(* ===== verification/DInit.v ===== *)
(** * Starting the card (sd_init of drivers/spi/sd.s), as machine code *)

From S2P Require Import Prelude RvaIsa KImage DImage Cpu KCode DCode DBus DSpi DSd DRead.

Section Init.

Context (card : trace -> Z) (delay : trace -> nat).

Abbreviation runs := (bus_runs card delay).

(** ** Rules for the calls *)

(** A store to the memory of the bytes to send. *)
Lemma stage_ram xs r m sp level r' m' a v : stage xs r m sp level r' m' -> heap_end <= sp -> sp <= stack_top -> SPI_TX_RAM <= a ->
  stage xs r (st32 m a v) sp level r' (st32 m' a v).
Proof.
  intros [Hr Hs [Hi Hl Ht] Hm] H1 H2 Ha. unfold heap_end, stack_top, SPI_TX_RAM in *. split; auto.
  - split; [apply ready_st32; [exact Hi|beside_tac..]|spi_addresses; loads; assumption..].
  - intros b Hb. unfold untouched in Hm. destruct (Z_lt_dec b a); [rewrite !ld8_st32_ne by lia; apply Hm, Hb|].
    destruct (Z_le_dec (a + 4) b); [rewrite !ld8_st32_ne by lia; apply Hm, Hb|].
    unfold st32, st16. repeat apply ld8_st8_cong. apply Hm, Hb.
Qed.

Lemma stage_clock P xs r m sp level r' m' s l p : stage xs r m sp level r' m' -> incl [1; 5; 6; 7; 28; 29] xs -> sp <= stack_top ->
  in_driver p = true -> driver_at p = Some (Jal 1 2932) -> code_pointer (p + 4) -> is_u32 (r' 10) ->
  (forall r2 m2, stage xs r m sp level r2 m2 -> regs_but [1; 5; 6; 7; 28; 29] r' r2 -> ld32 m2 SPI_STATUS = ld32 m' SPI_STATUS ->
    ld32 m2 SPI_BLOCK_LEN = ld32 m' SPI_BLOCK_LEN -> runs P (Cpu r2 m2 s (p + 4)) (Bus l None)) ->
  runs P (Cpu r' m' s p) (Bus l None).
Proof.
  intros Hst Hxs Hsp Hp Hi Hc Hu H. pose proof (idle_ready _ _ (st_idle _ _ _ _ _ _ _ Hst)) as Hm.
  eapply quiet_step; [exact Hm|exact Hp|exact Hi|]. cbn [exec set Z.eqb mem]. split; [exact Hm|].
  eapply spi_set_clock_div_runs; cbn [upd Z.eqb Pos.eqb]; [apply (st_idle _ _ _ _ _ _ _ Hst)|exact Hc|exact Hu|].
  cbv zeta. intros r2 Hr2 Hi2 Hd. assert (Hr2' : regs_but [1; 5; 6; 7; 28; 29] r' r2) by regs_over Hr2.
  apply H; [|exact Hr2'|spi_addresses; loads; reflexivity|spi_addresses; loads; reflexivity].
  apply (stage_step xs r m sp level level r' m' _ _ [1; 5; 6; 7; 28; 29]); auto; [cbn; lia|]. apply device_untouched; assumption.
Qed.
(** * ECD-extract: a model of the customs-declaration extractor

    The development follows the Python sources:
    - [ecd_format_detector.py]: the format classifier ([detect_format]);
    - [extract_ecd_generic.py]: the generic engine (section locator, header,
      sender, receiver and goods-item extractors, [extract_all], and the
      comparator [compare_with_expected]);
    - [extract_ecd_customs.py]: the reference-document part of the customs
      engine's goods-item extractor.

    Text is a sequence of Unicode code points.  What the interpreter's
    library decides (the character tables, case conversion, the parsing and
    comparison of floats) is collected in the class [PyLib]; the program is
    modelled over an arbitrary instance of it, so that nothing is assumed
    about those tables. *)

From Stdlib Require PrimFloat.
From Stdlib Require Import String Ascii DecimalString.
From Stdlib Require Import ZArith NArith Bool Lia List.
Import ListNotations.

Set Implicit Arguments.
Open Scope string_scope.
Open Scope list_scope.

(** ** Python strings *)

(** A [str] is a list of code points. *)
Definition pystr : Type := list N.

Definition cont_bits (a : ascii) : N := N.land (N_of_ascii a) 63.

(** String literals of this file are written as in the sources; [u] decodes
    the UTF-8 bytes of a literal into code points. *)
Fixpoint u (s : string) : pystr :=
  match s with
  | EmptyString => []
  | String a r =>
    let b := N_of_ascii a in
    if (b <? 128)%N then b :: u r
    else if (b <? 224)%N then
      match r with
      | String a1 r1 => (N.land b 31 * 64 + cont_bits a1)%N :: u r1
      | _ => [b]
      end
    else if (b <? 240)%N then
      match r with
      | String a1 (String a2 r2) =>
        ((N.land b 15 * 64 + cont_bits a1) * 64 + cont_bits a2)%N :: u r2
      | _ => [b]
      end
    else
      match r with
      | String a1 (String a2 (String a3 r3)) =>
        (((N.land b 7 * 64 + cont_bits a1) * 64 + cont_bits a2) * 64
         + cont_bits a3)%N :: u r3
      | _ => [b]
      end
  end.

Fixpoint str_eqb (a b : pystr) : bool :=
  match a, b with
  | [], [] => true
  | x :: a', y :: b' => (x =? y)%N && str_eqb a' b'
  | _, _ => false
  end.

(** [s.startswith(p)] *)
Fixpoint startswith (p s : pystr) : bool :=
  match p, s with
  | [], _ => true
  | x :: p', y :: s' => (x =? y)%N && startswith p' s'
  | _ :: _, [] => false
  end.

(** [p in s] for strings *)
Fixpoint contains (p s : pystr) : bool :=
  startswith p s || match s with [] => false | _ :: s' => contains p s' end.

(** [s in [a, b, ...]] for a list of strings *)
Definition str_in (s : pystr) (l : list pystr) : bool := existsb (str_eqb s) l.

(** Truth value of a string: non-empty. *)
Definition truthy (s : pystr) : bool := match s with [] => false | _ => true end.

(** [sep.join(parts)] *)
Fixpoint join (sep : pystr) (parts : list pystr) : pystr :=
  match parts with
  | [] => []
  | [p] => p
  | p :: rest => p ++ sep ++ join sep rest
  end.

(** [s.split(c)[-1]]: what follows the last occurrence of [c]. *)
Fixpoint last_field (c : N) (s : pystr) : pystr :=
  match s with
  | [] => []
  | x :: s' => if existsb (N.eqb c) s' then last_field c s'
               else if (x =? c)%N then s' else s
  end.

(** [s.replace(a, b)] for single characters *)
Definition replace_chr (a b : N) (s : pystr) : pystr :=
  map (fun x => if (x =? a)%N then b else x) s.

(** [str(n)] for an integer *)
Definition str_of_N (n : N) : pystr :=
  map N_of_ascii (list_ascii_of_string (NilEmpty.string_of_uint (N.to_uint n))).

Definition str_of_Z (z : Z) : pystr :=
  match z with
  | Zneg p => 45%N :: str_of_N (Npos p)
  | _ => str_of_N (Z.to_N z)
  end.
Lemma keys_kept_trans b1 b2 b3 :
  keys_kept b1 b2 → keys_kept b2 b3 → keys_kept b1 b3.
Proof. intros H1 H2 k Hk. by apply H2, H1. Qed.

Lemma keys_kept_same b b' : extra_events b' = extra_events b → keys_kept b b'.
Proof. intros H k. by rewrite H. Qed.

Lemma for_each_keys_kept {A} (xs : list A) body :
  (∀ x b, keys_kept b (state_of (body x b))) →
  ∀ b, keys_kept b (state_of (for_each xs body b)).
Proof.
  intros Hbody b.
  apply (for_each_invariant (keys_kept b)); [|apply keys_kept_refl].
  intros x b0 _ H. eapply keys_kept_trans; [done | apply Hbody].
Qed.

Lemma bind_keys_kept {A B} (m : M A) (k : A → M B) b :
  keys_kept b (state_of (m b)) →
  (∀ a b', keys_kept b' (state_of (k a b'))) →
  keys_kept b (state_of ((m ≫= k) b)).
Proof.
  unfold mbind, M_bind, bind. intros Hm Hk.
  destruct (m b) as [a b1|e b1]; simpl in *; [|done].
  eapply keys_kept_trans; [done | apply Hk].
Qed.

Lemma add_command_keys_kept c b : keys_kept b (state_of (add_command c b)).
Proof.
  unfold add_command. destruct (registry_add _ _); by apply keys_kept_same.
Qed.

Lemma add_listener_keys_kept f name b :
  keys_kept b (state_of (add_listener f name b)).
Proof.
  unfold add_listener. destruct (negb _); [apply keys_kept_refl|].
  intros k. apply events_add_keeps.
Qed.

Lemma remove_listener_keys_kept f name b :
  keys_kept b (state_of (remove_listener f name b)).
Proof. intros k. apply events_remove_keeps. Qed.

Task goal:
Of all the entries above, output exactly the lines between the one holding "((N.land b 15" and the one holding "Fixpoint str_eqb (a", inclusive.

Exercise output:
        ((N.land b 15 * 64 + cont_bits a1) * 64 + cont_bits a2)%N :: u r2
      | _ => [b]
      end
    else
      match r with
      | String a1 (String a2 (String a3 r3)) =>
        (((N.land b 7 * 64 + cont_bits a1) * 64 + cont_bits a2) * 64
         + cont_bits a3)%N :: u r3
      | _ => [b]
      end
  end.

Fixpoint str_eqb (a b : pystr) : bool :=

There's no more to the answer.